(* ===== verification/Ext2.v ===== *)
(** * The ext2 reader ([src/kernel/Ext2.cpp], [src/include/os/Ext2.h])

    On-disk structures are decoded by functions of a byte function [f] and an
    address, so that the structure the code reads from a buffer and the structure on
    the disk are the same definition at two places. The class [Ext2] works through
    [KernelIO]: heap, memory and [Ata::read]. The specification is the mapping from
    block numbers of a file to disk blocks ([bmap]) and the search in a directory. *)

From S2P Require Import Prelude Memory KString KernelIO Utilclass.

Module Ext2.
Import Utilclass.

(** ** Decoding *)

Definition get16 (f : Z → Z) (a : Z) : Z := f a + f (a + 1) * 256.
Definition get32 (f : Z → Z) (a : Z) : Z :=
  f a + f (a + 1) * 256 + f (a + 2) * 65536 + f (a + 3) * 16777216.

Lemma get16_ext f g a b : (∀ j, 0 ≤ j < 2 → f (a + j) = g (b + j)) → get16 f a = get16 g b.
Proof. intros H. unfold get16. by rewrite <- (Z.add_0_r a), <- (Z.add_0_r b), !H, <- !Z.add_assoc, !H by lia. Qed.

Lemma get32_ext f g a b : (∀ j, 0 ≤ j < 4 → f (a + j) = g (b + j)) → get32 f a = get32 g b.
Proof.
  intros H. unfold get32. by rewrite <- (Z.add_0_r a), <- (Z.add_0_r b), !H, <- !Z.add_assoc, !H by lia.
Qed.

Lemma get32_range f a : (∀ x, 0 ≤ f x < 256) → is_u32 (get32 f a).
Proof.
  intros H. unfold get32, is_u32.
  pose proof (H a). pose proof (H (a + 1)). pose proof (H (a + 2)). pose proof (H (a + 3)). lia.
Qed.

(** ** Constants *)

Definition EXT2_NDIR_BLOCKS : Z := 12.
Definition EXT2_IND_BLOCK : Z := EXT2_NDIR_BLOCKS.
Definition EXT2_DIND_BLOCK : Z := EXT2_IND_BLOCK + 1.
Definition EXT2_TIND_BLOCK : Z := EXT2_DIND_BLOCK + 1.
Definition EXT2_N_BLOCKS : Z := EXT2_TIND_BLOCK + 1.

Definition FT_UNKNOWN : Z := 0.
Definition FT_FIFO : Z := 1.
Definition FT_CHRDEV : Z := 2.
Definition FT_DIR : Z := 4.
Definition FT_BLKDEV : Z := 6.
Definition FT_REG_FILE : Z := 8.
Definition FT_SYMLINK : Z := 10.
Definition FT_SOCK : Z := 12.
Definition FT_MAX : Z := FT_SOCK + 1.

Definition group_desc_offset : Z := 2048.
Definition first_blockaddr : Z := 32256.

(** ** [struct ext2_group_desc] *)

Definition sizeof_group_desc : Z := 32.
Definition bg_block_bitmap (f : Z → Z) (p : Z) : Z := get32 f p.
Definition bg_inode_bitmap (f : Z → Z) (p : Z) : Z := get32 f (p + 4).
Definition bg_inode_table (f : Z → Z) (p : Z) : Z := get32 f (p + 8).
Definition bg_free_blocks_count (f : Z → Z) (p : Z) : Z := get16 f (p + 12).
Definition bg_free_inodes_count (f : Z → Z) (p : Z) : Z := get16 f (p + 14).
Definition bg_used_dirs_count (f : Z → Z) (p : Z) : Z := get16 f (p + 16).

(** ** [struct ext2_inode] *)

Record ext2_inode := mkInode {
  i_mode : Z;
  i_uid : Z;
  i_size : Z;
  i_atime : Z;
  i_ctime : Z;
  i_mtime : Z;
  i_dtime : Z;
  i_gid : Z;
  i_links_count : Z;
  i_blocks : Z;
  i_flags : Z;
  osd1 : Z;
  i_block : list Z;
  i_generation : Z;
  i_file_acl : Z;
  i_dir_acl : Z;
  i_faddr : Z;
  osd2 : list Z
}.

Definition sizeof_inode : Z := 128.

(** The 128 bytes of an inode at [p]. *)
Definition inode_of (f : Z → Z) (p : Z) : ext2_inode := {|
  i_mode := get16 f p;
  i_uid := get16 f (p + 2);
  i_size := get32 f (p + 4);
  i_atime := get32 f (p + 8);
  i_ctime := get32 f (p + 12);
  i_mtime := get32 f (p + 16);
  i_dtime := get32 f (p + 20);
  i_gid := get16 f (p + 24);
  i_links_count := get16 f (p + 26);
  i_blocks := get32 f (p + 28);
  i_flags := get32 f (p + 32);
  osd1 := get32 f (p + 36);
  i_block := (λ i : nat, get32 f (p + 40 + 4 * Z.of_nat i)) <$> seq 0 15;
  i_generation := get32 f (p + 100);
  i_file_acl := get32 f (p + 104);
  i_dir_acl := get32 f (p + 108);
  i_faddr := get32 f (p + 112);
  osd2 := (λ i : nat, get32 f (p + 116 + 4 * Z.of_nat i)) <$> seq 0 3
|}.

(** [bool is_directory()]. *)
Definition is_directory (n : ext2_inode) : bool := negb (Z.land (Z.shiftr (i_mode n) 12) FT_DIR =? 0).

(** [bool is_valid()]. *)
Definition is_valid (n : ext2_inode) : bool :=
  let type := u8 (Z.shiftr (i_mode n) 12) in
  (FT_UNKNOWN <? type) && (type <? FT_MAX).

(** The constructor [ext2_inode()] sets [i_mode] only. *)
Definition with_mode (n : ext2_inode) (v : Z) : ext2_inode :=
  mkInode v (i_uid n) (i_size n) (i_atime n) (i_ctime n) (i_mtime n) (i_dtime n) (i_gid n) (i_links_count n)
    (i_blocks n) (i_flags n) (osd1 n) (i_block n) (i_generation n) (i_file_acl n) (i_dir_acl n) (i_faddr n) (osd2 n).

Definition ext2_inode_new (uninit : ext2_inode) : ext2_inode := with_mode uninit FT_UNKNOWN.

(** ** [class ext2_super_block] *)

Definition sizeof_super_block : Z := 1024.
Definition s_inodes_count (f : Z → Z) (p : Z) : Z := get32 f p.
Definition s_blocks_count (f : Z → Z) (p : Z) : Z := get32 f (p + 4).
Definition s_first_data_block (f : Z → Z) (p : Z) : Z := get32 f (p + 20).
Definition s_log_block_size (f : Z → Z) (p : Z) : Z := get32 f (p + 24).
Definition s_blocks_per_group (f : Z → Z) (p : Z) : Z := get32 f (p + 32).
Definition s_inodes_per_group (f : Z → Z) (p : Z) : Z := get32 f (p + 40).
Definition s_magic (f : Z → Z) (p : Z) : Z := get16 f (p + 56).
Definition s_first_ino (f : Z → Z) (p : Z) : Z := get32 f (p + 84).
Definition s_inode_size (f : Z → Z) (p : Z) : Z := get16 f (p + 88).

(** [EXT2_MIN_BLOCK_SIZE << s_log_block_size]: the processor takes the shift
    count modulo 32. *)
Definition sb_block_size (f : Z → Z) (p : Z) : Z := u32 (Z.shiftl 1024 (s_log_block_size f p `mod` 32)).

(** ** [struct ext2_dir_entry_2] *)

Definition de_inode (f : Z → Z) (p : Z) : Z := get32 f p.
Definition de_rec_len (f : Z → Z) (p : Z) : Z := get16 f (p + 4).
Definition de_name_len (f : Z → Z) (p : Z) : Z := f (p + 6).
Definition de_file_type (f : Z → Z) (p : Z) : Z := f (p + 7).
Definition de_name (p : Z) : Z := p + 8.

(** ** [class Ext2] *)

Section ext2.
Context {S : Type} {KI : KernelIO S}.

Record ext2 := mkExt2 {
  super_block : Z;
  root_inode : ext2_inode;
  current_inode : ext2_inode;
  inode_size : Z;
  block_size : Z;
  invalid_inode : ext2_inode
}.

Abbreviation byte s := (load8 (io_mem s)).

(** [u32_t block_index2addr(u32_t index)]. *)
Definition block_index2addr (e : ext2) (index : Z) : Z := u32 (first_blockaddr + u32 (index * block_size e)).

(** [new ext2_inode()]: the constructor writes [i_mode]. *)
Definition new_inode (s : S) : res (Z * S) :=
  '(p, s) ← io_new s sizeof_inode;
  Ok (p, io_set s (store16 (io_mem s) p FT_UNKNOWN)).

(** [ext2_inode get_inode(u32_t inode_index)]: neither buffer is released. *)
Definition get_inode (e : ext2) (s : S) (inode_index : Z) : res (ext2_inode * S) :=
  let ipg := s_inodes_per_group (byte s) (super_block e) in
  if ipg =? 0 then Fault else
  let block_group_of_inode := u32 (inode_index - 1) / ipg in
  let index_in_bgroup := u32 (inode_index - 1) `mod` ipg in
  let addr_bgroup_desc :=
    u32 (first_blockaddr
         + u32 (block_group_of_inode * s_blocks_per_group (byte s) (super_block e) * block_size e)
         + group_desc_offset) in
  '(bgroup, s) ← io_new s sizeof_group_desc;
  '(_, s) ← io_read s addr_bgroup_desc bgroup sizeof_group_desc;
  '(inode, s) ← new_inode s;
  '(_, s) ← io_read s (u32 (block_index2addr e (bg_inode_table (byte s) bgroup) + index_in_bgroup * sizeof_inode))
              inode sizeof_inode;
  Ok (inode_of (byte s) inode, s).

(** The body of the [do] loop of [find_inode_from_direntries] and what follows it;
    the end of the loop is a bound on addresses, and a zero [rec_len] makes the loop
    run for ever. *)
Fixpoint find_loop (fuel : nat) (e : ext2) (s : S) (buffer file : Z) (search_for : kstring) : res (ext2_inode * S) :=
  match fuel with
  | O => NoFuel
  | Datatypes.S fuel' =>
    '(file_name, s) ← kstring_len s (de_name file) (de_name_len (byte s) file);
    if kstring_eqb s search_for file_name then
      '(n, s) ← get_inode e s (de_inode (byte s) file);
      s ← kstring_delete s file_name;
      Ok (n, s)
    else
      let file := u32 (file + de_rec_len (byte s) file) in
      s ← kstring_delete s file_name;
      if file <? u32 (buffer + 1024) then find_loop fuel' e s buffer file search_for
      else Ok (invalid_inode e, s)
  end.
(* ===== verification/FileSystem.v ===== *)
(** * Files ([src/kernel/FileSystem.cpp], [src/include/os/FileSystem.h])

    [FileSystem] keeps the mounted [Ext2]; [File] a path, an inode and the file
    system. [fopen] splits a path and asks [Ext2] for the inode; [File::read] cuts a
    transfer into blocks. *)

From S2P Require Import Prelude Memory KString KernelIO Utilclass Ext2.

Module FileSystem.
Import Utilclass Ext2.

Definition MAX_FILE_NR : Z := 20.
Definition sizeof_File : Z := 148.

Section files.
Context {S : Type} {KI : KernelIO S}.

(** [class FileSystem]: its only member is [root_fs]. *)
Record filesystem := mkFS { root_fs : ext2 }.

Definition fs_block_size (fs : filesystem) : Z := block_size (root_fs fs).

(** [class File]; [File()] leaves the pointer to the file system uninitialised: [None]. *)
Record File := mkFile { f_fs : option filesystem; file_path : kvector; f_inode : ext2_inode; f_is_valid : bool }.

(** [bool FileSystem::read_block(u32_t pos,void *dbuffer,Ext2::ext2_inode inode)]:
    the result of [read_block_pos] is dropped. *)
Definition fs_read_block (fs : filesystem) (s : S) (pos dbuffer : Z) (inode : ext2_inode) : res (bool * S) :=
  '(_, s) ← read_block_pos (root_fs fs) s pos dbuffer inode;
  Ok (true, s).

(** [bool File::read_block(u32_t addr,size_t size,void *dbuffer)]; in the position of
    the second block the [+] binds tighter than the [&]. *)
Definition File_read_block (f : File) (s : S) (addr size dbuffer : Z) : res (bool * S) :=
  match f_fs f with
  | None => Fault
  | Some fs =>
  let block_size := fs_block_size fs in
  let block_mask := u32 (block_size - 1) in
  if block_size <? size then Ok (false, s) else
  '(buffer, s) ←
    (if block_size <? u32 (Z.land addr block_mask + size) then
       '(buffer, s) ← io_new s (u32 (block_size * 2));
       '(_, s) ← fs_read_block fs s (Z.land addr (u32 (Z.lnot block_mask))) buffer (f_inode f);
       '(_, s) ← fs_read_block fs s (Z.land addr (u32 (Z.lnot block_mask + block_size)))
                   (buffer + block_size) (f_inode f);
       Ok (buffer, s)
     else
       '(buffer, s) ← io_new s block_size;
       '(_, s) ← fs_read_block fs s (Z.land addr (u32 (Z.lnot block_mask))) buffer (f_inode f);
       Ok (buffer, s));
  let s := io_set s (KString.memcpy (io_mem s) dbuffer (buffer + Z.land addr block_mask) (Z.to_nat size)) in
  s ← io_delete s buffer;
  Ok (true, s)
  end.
--
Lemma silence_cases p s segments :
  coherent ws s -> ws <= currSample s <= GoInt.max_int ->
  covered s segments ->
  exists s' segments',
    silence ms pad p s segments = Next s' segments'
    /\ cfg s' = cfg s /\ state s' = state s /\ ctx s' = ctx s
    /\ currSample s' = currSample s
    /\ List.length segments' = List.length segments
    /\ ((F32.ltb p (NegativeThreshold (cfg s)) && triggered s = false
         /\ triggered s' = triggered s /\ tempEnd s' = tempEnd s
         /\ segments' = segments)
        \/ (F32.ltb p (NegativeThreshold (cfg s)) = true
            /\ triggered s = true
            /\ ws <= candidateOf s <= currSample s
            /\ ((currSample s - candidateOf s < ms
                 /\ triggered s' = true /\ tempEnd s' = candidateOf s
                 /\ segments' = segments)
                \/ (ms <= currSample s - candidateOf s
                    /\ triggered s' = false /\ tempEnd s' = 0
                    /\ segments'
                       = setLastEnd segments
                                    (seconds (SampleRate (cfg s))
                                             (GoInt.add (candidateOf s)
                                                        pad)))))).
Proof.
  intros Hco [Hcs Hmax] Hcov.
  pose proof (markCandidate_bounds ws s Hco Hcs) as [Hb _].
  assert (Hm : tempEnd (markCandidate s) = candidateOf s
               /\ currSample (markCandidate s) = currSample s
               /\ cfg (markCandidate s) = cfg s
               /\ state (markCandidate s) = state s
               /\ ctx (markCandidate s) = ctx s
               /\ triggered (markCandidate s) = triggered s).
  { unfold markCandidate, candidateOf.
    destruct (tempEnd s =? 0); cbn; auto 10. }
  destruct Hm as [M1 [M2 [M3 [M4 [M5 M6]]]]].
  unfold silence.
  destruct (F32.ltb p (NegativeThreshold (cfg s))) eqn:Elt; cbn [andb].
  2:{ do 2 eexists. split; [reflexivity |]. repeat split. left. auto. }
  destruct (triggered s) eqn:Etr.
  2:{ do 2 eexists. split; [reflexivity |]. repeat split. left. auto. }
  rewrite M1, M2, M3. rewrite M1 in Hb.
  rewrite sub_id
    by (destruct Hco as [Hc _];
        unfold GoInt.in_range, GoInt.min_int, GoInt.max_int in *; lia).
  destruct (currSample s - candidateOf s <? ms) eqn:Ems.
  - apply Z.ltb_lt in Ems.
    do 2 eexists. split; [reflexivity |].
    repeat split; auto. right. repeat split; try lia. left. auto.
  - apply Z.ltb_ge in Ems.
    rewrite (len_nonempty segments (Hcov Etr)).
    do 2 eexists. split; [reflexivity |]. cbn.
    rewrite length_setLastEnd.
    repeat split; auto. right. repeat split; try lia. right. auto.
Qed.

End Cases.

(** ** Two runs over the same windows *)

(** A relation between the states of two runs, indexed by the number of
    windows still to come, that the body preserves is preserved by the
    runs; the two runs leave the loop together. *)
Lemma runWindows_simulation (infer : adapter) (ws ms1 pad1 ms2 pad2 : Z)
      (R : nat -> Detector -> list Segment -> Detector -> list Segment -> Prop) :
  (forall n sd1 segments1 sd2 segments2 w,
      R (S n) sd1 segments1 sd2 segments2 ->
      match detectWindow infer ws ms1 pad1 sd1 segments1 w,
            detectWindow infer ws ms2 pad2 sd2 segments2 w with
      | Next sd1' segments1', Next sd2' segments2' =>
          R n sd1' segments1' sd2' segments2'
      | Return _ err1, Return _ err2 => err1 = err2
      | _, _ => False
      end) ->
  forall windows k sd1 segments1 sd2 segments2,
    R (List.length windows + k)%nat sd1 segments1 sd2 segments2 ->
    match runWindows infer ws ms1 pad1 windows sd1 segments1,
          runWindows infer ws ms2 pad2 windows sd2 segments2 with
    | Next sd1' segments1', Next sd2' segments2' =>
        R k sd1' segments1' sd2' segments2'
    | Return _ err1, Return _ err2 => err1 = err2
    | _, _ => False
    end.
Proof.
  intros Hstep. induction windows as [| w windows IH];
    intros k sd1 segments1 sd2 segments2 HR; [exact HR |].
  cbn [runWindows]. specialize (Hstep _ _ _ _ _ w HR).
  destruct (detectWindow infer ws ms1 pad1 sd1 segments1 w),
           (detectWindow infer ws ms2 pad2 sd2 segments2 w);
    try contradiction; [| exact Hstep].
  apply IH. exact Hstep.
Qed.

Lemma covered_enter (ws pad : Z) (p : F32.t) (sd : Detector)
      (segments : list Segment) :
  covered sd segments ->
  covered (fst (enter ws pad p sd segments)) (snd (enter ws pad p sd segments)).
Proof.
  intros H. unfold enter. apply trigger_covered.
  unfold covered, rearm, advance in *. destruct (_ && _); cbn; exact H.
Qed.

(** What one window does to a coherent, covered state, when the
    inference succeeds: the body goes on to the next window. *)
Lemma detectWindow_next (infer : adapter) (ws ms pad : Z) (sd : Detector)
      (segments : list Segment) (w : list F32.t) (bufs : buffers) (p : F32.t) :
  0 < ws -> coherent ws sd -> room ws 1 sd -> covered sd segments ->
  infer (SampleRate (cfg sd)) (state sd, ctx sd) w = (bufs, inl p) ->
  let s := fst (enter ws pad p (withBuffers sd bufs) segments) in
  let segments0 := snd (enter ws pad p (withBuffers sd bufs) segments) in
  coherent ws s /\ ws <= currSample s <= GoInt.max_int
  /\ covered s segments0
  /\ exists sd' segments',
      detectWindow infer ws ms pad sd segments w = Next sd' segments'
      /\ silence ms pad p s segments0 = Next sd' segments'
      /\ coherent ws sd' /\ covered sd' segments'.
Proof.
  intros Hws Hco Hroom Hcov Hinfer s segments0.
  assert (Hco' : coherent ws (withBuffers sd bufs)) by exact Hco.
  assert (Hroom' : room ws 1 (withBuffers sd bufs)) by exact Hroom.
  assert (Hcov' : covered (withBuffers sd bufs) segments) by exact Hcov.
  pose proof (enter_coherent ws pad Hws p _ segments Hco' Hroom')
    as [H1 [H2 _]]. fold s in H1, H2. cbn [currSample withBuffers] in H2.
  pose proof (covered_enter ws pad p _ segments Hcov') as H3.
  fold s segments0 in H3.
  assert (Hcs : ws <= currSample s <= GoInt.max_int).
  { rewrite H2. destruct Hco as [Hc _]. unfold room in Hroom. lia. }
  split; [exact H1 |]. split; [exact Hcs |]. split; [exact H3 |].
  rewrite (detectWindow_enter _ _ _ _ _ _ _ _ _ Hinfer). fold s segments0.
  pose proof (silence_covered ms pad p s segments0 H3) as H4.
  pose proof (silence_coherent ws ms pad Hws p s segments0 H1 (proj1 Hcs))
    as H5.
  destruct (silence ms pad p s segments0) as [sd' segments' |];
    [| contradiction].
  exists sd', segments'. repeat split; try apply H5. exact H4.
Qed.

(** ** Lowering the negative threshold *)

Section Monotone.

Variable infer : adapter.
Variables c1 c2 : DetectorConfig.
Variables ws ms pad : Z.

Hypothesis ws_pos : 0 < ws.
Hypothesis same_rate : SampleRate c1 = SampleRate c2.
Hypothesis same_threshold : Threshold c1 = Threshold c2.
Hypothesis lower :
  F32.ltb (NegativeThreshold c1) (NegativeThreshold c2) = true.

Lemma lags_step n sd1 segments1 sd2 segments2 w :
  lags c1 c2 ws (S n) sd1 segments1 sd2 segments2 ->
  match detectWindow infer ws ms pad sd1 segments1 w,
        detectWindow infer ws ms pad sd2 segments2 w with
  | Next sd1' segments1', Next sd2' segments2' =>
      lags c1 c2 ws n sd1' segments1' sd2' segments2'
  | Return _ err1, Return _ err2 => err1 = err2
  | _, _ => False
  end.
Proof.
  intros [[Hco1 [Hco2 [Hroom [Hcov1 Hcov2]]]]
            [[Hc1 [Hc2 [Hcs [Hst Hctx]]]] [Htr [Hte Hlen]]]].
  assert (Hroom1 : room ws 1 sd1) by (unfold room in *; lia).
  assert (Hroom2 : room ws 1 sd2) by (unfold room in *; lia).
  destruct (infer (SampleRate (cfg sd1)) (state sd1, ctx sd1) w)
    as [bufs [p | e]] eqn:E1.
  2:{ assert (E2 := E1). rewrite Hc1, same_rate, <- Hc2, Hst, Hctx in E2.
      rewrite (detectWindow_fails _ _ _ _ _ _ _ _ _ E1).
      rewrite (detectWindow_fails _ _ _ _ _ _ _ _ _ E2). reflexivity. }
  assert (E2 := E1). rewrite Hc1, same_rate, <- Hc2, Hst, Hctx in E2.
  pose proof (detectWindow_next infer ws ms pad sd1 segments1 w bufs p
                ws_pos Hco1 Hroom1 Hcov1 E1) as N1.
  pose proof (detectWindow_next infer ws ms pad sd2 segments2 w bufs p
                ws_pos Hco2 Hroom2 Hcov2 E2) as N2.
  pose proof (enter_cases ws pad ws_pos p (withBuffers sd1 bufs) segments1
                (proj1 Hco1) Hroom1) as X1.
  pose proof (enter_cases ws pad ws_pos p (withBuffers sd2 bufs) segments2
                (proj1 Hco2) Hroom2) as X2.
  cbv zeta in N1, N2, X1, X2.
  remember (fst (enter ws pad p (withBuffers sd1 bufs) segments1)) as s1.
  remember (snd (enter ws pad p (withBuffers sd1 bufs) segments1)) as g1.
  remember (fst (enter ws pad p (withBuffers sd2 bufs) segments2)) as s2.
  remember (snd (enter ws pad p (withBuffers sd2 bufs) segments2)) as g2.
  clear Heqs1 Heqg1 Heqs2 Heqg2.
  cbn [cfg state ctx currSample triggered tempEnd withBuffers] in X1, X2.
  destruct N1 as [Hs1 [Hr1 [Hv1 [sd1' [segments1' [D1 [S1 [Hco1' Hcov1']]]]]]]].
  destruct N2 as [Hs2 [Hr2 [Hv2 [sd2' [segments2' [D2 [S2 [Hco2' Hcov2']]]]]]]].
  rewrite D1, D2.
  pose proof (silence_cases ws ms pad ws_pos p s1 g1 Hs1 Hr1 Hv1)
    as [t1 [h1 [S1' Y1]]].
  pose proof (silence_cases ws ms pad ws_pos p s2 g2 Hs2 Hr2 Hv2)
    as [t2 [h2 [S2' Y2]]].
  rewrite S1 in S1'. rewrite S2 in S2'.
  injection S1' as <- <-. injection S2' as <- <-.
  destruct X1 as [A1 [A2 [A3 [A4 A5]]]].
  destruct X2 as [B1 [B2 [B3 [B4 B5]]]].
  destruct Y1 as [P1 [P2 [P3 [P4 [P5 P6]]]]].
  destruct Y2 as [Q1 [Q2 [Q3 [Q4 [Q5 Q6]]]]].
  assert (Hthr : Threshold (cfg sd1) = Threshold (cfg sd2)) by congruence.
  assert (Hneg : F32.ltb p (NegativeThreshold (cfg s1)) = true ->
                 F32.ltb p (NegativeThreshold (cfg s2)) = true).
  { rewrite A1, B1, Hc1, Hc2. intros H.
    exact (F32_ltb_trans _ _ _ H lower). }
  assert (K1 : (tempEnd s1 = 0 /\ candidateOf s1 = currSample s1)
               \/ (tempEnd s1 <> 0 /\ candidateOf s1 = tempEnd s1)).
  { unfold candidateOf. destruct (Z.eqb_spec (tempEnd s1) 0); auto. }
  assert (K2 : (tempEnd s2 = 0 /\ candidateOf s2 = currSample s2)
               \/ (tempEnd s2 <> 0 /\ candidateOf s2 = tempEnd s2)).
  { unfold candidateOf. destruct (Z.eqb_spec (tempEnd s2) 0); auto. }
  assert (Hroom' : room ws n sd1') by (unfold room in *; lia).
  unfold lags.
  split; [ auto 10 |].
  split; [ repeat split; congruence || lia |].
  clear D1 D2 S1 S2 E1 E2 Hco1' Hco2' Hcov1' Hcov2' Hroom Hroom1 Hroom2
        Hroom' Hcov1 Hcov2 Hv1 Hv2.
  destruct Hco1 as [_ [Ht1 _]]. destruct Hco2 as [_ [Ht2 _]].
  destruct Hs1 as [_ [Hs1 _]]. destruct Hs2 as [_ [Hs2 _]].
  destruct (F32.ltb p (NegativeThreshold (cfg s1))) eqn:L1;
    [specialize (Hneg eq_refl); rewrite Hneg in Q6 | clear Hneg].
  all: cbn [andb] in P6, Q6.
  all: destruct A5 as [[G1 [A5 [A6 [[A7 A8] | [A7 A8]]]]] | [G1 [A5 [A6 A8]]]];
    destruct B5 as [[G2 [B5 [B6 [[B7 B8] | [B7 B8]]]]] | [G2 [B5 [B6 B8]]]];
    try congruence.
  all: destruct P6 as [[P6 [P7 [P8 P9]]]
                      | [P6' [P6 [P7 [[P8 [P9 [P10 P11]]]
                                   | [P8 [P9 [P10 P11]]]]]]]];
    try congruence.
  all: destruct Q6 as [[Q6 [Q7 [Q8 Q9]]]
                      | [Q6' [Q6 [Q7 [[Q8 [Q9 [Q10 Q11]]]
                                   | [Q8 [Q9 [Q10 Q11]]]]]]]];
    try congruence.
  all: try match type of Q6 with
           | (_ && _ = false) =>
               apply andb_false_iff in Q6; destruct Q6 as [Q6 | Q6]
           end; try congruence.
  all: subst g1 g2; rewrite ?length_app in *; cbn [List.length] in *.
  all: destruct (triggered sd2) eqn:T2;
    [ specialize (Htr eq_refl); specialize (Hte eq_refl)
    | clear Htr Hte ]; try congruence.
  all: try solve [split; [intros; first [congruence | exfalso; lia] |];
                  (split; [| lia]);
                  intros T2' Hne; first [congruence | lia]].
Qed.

Activity: Search the material for the string "right" and show every line that has it.

Response:
    repeat split; auto. right. repeat split; try lia. left. auto.
    repeat split; auto. right. repeat split; try lia. right. auto.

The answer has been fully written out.